For most of human history, we lived outdoors, and evolved as a species to go to sleep with the sunset, and wake up with the sunrise. But modern trappings like houses, blackout curtains, and work schedules often rail against our bodies' natural sleep cycles.
Since the sunrise doesn't always line up with when we want to get out of bed, most of us use alarm clocks to wake up at a particular time. But as anyone who's not a morning person will tell you, jarring ourselves out of a deep sleep with a loud alarm is more likely to result in hitting the snooze button than actually getting out of bed.
But some alarm clocks also incorporate sunrise-simulating lamps, which can help our bodies wake up the natural way, regardless of when the sun comes streaming through our windows.
Why Sunlight Wakes Us Up
Humans, like almost all living things, operate on circadian rhythms that respond to light. When the photoreceptors in our eyes take in more light, our brains release chemicals like cortisol that help to keep us awake. When our surroundings are darker, other chemicals like melatonin become more prevalent in our blood streams, helping us get to sleep.
The photoreceptors in our eyes can take in light through our eyelids, even when we're asleep, which is why sunlight coming through a window usually causes us to wake up. But unlike a blaring alarm, a slowly-brightening sunrise wakes us up gradually and naturally, rather than jolting us immediately out of a deep sleep phase. You know how you feel most tired after getting woken up in the middle of a dream? The sunrise (or a simulated sunrise) can slowly change the chemical balance in your bloodstream to ease you out of deep REM sleep before waking you up, which translates to you getting out of bed feeling better and more rested.
How a Sunlight Alarm Clock Actually Works
Most sunlight alarm clocks are meant to be placed on your nightstand, and feature a warm light that gradually increases in intensity over a period of time, usually 30 minutes, just like a real sunrise.
At the end of that 30 minutes, some can emit an audible alarm on their own to ensure that you wake up in time to get to work, though if the light does its job properly, you'll already be nearly awake by the time the alarm sounds.
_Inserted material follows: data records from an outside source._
(** * dbpool: an expiring cache of database handles

    A shallow embedding of [src/dbpool.go] (package [dbpool]): the
    [SafeDbMapCache] type, its operations [New], [Set], [Get], [Delete],
    [GetItems], [ExpiredKeys], [clearItems], [ClearAll] and the sweeper
    loop [GC], followed by the properties of the cache that the
    specification states.

    Conventions of the embedding.
    - A [*sqlx.DB] is a [Handle]: the identity of a connection object
      (the nil pointer is not a handle).  The cache only ever calls
      [Close] on it.
    - [time.Time] is the instant in nanoseconds since the Unix epoch, an
      unbounded integer; [UnixNano] converts it to Go's [int64] and wraps
      around as Go's arithmetic does.  [time.Duration] is an [int64].
    - [time.Now()] and the handle's [Close()] are the two effects of the
      package.  They are threaded through a state monad over [World]: the
      [n]-th call of [time.Now()] returns [clock n], and the [n]-th call
      of [Close] returns [close_result n h].  Both oracles are arbitrary.
    - [for k, v := range m] visits the entries of a Go map in an
      unspecified order: [range m] is an arbitrary permutation of the
      entries of [m].
    - The [pool] of a cache built by [New] is a non-nil map, and no
      operation assigns the field; the embedding covers such caches. *)

From Stdlib Require Import ZArith Lia.
From stdpp Require Import gmap strings list fin_maps.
The main advantage of a sunlight alarm is that it eases you awake over a period of time, and should all but do away with those horrible morning when you're abruptly awoken from a deep REM state. It might not do the trick for everyone, but according to a 2003 study, a large plurality of users reported feeling better while using a sunrise alarm.
Most lamps can also be used as warm, low-intensity reading lights in bed before you go to sleep, and some can be configured to fade out over a period of time (like a sunset!) to help you ease yourself to sleep.
One underrated advantage, though? If you and your sleeping partner are on different schedules, a wake-up light also a lot less likely to inadvertently wake up someone on the other side of the bed than an alarm, assuming you wake up in time to disable any audible alarm feature before it triggers. True, some light from your side of the bed will bleed over to the other side, but the effect of a sunlight lamp is much more localized than an alarm; it needs to be pretty close to your eyes to have maximum effect.
The Lamps to Buy
I used this inexpensive, entry-level Philips Wake-Up Light for years, and loved it. While it lacks some features like a battery backup for the alarm or custom alarm sounds, I really liked the quality of the lamp itself. It faded in gradually and smoothly, and I never noticed it abruptly jumping from one intensity level to the next. At under $50, it's a great option to figure out if a sunrise alarm is right for you.
For about $100, this higher-end option from Philips features a brighter light (300 lux vs. 200 lux), though I rarely set my own 2oo lux lamp to the highest setting. It also adds a battery backup for your alarm (though not for the light, sadly), an FM radio, and multiple alarm sounds.
My new favorite option actually comes from a company better known for mattresses: Casper. While the Casper Glow Light lacks any kind of audible alarm, you can outsource that job to your phone easily enough, and still set the light to start fading in 30 minutes before you wake up.
The Glow Light is a gorgeous piece of hardware, and will look right at home in even the trendiest bedrooms. Unlike other options, it can run off battery power, and ingeniously turns on or off at will just by flipping it over. And if you're using it as a reading light and want it to be brighter, you just twist the whole thing clockwise, even if it's not sitting on its charging base.